As expected, SPAG shown faster convergence than AGD from the same initial point.

![image.png](attachment:image.png)

# References

1. Kevin Scaman, Francis Bach, Sebastien Bubeck, Yin Tat Lee, and Laurent Massoulie. Optimal algorithms for smooth and strongly convex distributed optimization in networks. In Proceedings of the International Conference on Machine Learning (ICML), pages 3027–3036, 2017.

2. Ohad Shamir, Nati Srebro, and Tong Zhang. Communication-efficient distributed optimization using an approximate Newton-type method. In International Conference on Machine Learning, pages 1000–1008, 2014.

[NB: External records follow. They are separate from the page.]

Lemma readApplied_agree logs i m logs' :
  agree logs → readApplied logs i m = Some (logs', None) → agree logs'.
Proof.
  intros Hag Hr. unfold readApplied in Hr. destruct (amUseSnapshot m); [by simplify_eq|].
  destruct (amCommand m) as [v|]; [|done]. destruct (slice_get logs i) as [l|] eqn:Hl; [|done]. simpl in Hr.
  destruct (slice_set logs i _) as [logs1|] eqn:Hset; [|done]. simpl in Hr.
  apply slice_set_Some in Hset as [_ ->]. apply slice_get_lookup in Hl as [_ Hl%list_elem_of_lookup_2].
  destruct (_ && _); [done|]. destruct (existsb _ logs) eqn:Hex; [done|]. simplify_eq.
  assert (∀ l' v', l' ∈ logs → l' !! amIndex m = Some v' → v' = v) as Hsame.
  { intros l' v' Hl' Hv'. destruct (decide (v' = v)) as [|Hne]; [done|]. exfalso.
    rewrite <- not_true_iff_false, existsb_exists in Hex. apply Hex. exists l'. split; [by apply list_elem_of_In|].
    rewrite Hv'. by apply bool_decide_eq_true. }
  assert (∀ l' k v', l' ∈ <[Z.to_nat i := <[amIndex m := v]> l]> logs → l' !! k = Some v' →
            (k = amIndex m ∧ v' = v) ∨ ∃ l0, l0 ∈ logs ∧ l0 !! k = Some v') as Hcase.
  { intros l' k v' [->|?]%elem_of_insert_inv; [|by eauto]. intros [[<- <-]|[? ?]]%lookup_insert_Some; by eauto. }
  intros l1 l2 k v1 v2 H1 H2 E1 E2.
  destruct (Hcase _ _ _ H1 E1) as [[-> ->]|(l1' & ? & ?)], (Hcase _ _ _ H2 E2) as [[Ek ->]|(l2' & ? & ?)].
  - done.
  - symmetry. by eapply Hsame.
  - subst. by eapply Hsame.
  - by eapply (Hag l1' l2').
Qed.

Lemma readApplied_len logs i m logs' e : readApplied logs i m = Some (logs', e) → len logs' = len logs.
Proof.
  unfold readApplied. destruct (amUseSnapshot m); [by intros [= <- _]|]. destruct (amCommand m); [|by intros [= <- _]].
  intros (l & _ & (logs1 & [_ ->]%slice_set_Some & [= <- _])%bind_Some)%bind_Some. by autorewrite with slices.
Qed.

Lemma readAll_agree logs ms logs' :
  agree logs → readAll logs ms = Some (logs', None) → agree logs' ∧ len logs' = len logs.
Proof.
  revert logs. induction ms as [|[i m] ms IH]; intros logs Hag; cbn [readAll]; [by intros [= <-]|].
  intros ([logs1 [e|]] & Hr & H)%bind_Some; [done|]. rewrite <- (readApplied_len _ _ _ _ _ Hr).
  apply IH; [by eapply readApplied_agree|done].
Qed.

(** The servers that have applied [index]. *)
Definition holders (index : Z) (logs : list (gmap Z Z)) : Z :=
  len (omap (λ l : gmap Z Z, l !! index) logs).

Lemma holders_snoc index logs l : holders index (logs ++ [l]) = holders index logs + len (option_list (l !! index)).
Proof. unfold holders. rewrite omap_app, len_app. simpl. by destruct (l !! index). Qed.

Lemma holders_pos index logs : 0 < holders index logs → ∃ l v, l ∈ logs ∧ l !! index = Some v.
Proof.
  unfold holders. intros H. destruct (omap (λ l : gmap Z Z, l !! index) logs) as [|v vs] eqn:E; [by unfold len in H|].
  assert (v ∈ omap (λ l : gmap Z Z, l !! index) logs) as (l & ? & ?)%list_elem_of_omap by (rewrite E; constructor). by eauto.
Qed.

(** The count and the command after looking at [logs]. *)
Definition tally (index : Z) (logs : list (gmap Z Z)) (s : Z * Z) : Prop :=
  s.1 = holders index logs ∧ (s.1 = 0 → s.2 = -1) ∧ ∀ l v, l ∈ logs → l !! index = Some v → v = s.2.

3. Haihao Lu, Robert M Freund, and Yurii Nesterov. Relatively smooth convex optimization by first-order methods, and applications. SIAM Journal on Optimization, 28(1):333–354, 2018.

4. Yuchen Zhang and Lin Xiao. Communication-efficient distributed optimization of self-concordant empirical loss. In Large-Scale and Distributed Optimization, number 2227 in Lecture Notes in Mathematics, chapter 11, pages 289–341. Springer, 2018.

5. Filip Hanzely, Peter Richtarik, and Lin Xiao. Accelerated Bregman proximal gradient methods for relatively smooth convex optimization. arXiv:1808.03045, 2018.